12) 2:30 p.m. Snacks and skates
For snacks and hot chocolate, stop by the Kulm Country Club, a storied chalet recently remodeled by Norman Foster, a part-time St. Moritz resident who also designed the timber-shingled blob that is the Chesa Futura private residence (the most arrestingly contemporary architecture in town). The club overlooks the plein-air ice-skating rink in the Olympic Park, which offers skate rentals for 22 Swiss francs. It’s filled with contemporary furnishings and vintage relics of local sports: Wooden bobsleds line the ceiling, old ski poles mark the doors and black-and-white photos of St. Moritz’s Olympic competitions festoon the walls.
13) 4 p.m. Art in the Alps
St.
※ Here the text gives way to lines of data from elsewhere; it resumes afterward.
(** [Apdu::to_bytes] *)
Definition apdu_to_bytes (a : Apdu) : bytes :=
  let data_len := len (data a) in
  let extended := (255 <? data_len) || match le a with Some le => 256 <? le | None => false end in
  let buf := [cla a; ins a; p1 a; p2 a] in
  if extended then
    let buf := buf ++ [0x00] in
    let buf := if negb (bool_decide (data a = [])) then
                 buf ++ [u8 (Z.shiftr data_len 8); u8 (Z.land data_len 0xFF)] ++ data a
               else buf in
    match le a with
    | Some le => buf ++ [u8 (Z.shiftr le 8); u8 (Z.land le 0xFF)]
    | None => buf
    end
  else
    let buf := if negb (bool_decide (data a = [])) then buf ++ [u8 data_len] ++ data a else buf in
    match le a with
    | Some le => if 256 <=? le then buf ++ [0x00] else buf ++ [u8 le]
    | None => buf
    end.

(** ** Status words *)

Record StatusWord := MkSw { sw1 : Z; sw2 : Z }.

#[export] Instance StatusWord_eq_dec : EqDecision StatusWord.
Proof. solve_decision. Defined.

Definition is_success (sw : StatusWord) : bool := (sw1 sw =? 0x90) && (sw2 sw =? 0x00).
Definition as_u16 (sw : StatusWord) : Z := Z.lor (Z.shiftl (sw1 sw) 8) (sw2 sw).
Definition has_more_data (sw : StatusWord) : bool := sw1 sw =? 0x61.
Definition remaining_bytes (sw : StatusWord) : Z := if sw2 sw =? 0 then 256 else sw2 sw.
Definition is_pin_incorrect (sw : StatusWord) : bool :=
  (sw1 sw =? 0x63) && (Z.land (sw2 sw) 0xF0 =? 0xC0).
Definition sw_pin_retries_remaining (sw : StatusWord) : option Z :=
  if is_pin_incorrect sw then Some (Z.land (sw2 sw) 0x0F) else None.

(** ** Credentials ([pin_mgmt.rs]) *)

Definition SLOT_MGMT : Z := 0x9B.
Definition P2_PIN : Z := 0x80.
Definition P2_PUK : Z := 0x81.

Definition with_data (a : Apdu) (d : bytes) : Apdu := MkApdu (cla a) (ins a) (p1 a) (p2 a) d (le a).

Definition pad_reference (s : bytes) : res PivError bytes :=
  if 8 <? len s then Err (PivOther (ReferenceTooLong (len s)))
  else if bool_decide (s = []) then Err (PivOther ReferenceEmpty)
  else Ok (s ++ repeat 0xFF (Z.to_nat (8 - len s))).

Definition change_reference_data_apdu (p2 : Z) (old new : bytes) : res PivError Apdu :=
  let* o := pad_reference old in
  let* n := pad_reference new in
  Ok (with_data (apdu_new 0x00 Ins.CHANGE_PIN 0x00 p2) (o ++ n)).

Definition reset_retry_counter_apdu (puk new_pin : bytes) : res PivError Apdu :=
  let* o := pad_reference puk in
  let* n := pad_reference new_pin in
  Ok (with_data (apdu_new 0x00 Ins.RESET_PIN 0x00 P2_PIN) (o ++ n)).

Definition set_management_key_apdu (key : bytes) : res PivError Apdu :=
  if negb (len key =? 24) then Err (PivOther (MgmtKeyLength (len key)))
  else Ok (with_data (apdu_new 0x00 Ins.SET_MGMT_KEY 0xFF 0xFF)
             ([ALG_TDEA_3KEY; SLOT_MGMT; u8 (len key)] ++ key)).

(** ** Data objects ([put_data.rs]) *)

Definition OBJECT_CHUID : Z := 0x5FC102.
Definition CERT_9A : Z := 0x5FC105.
Definition CERT_9C : Z := 0x5FC10A.
Definition CERT_9D : Z := 0x5FC10B.
Definition CERT_9E : Z := 0x5FC101.

Definition cert_tag_for_slot (slot_id : Z) : option Z :=
  if slot_id =? 0x9A then Some CERT_9A
  else if slot_id =? 0x9C then Some CERT_9C
  else if slot_id =? 0x9D then Some CERT_9D
  else if slot_id =? 0x9E then Some CERT_9E
  else None.

Definition FASCN_ALL_ZERO : bytes := repeat 0 25.
Definition CHUID_EXPIRY : bytes := ascii "20991231".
Moritz and the Engadin Valley that encompasses it have a long history of attracting artists and intellectuals — Friedrich Nietzsche, Alberto Giacometti, Thomas Mann, Hermann Hesse and Giovanni Segantini, among them. In recent years, that cultural legacy has flowered anew, with the openings of contemporary art venues like the Muzeum Susch, the Stalla Madulain, the artist Not Vital’s castle-turned-gallery and the art-filled Hotel Castell, all in the surrounding valley. A stroll around the town itself offers its own enlightening treats. Stop by the Segantini Museum before it closes in March for renovations to view the artist’s works, including his significant “Life, Nature and Death” triptych. In a sign of St. Moritz’s burgeoning importance in the art world, Hauser & Wirth opened with a Louise Bourgeois show in a three-story Via Serlas space in December.
Lodging
There are several three-star hotels that possess a fair amount of comfort and decorum, and cost a fraction of luxury lodgings. Built in 1875, the Hotel Reine Victoria retains some of the tasseled curtain and gilded charm of its Belle Époque origins; its relatively bargain-priced rooms start at 175 Swiss francs and include entrance to the neighboring Ovaverva bathhouse.
Airbnb can provide some relief off-peak, but on average, a one-bedroom apartment is still pricey, costing from 225 to 1,200 Swiss francs a night, with prices surging drastically during holiday weeks.
The Kulm, one of St. Moritz’s grand hotels and the first to open its doors here in 1856, offers both an august history and a slew of newly renovated rooms by the designer Pierre Yves-Rochon that feature fragrant, native stone pine wood. Doubles start from 545 Swiss francs. The spa and heated outdoor pool, like most of the balconied rooms, overlooks the lake and mountains.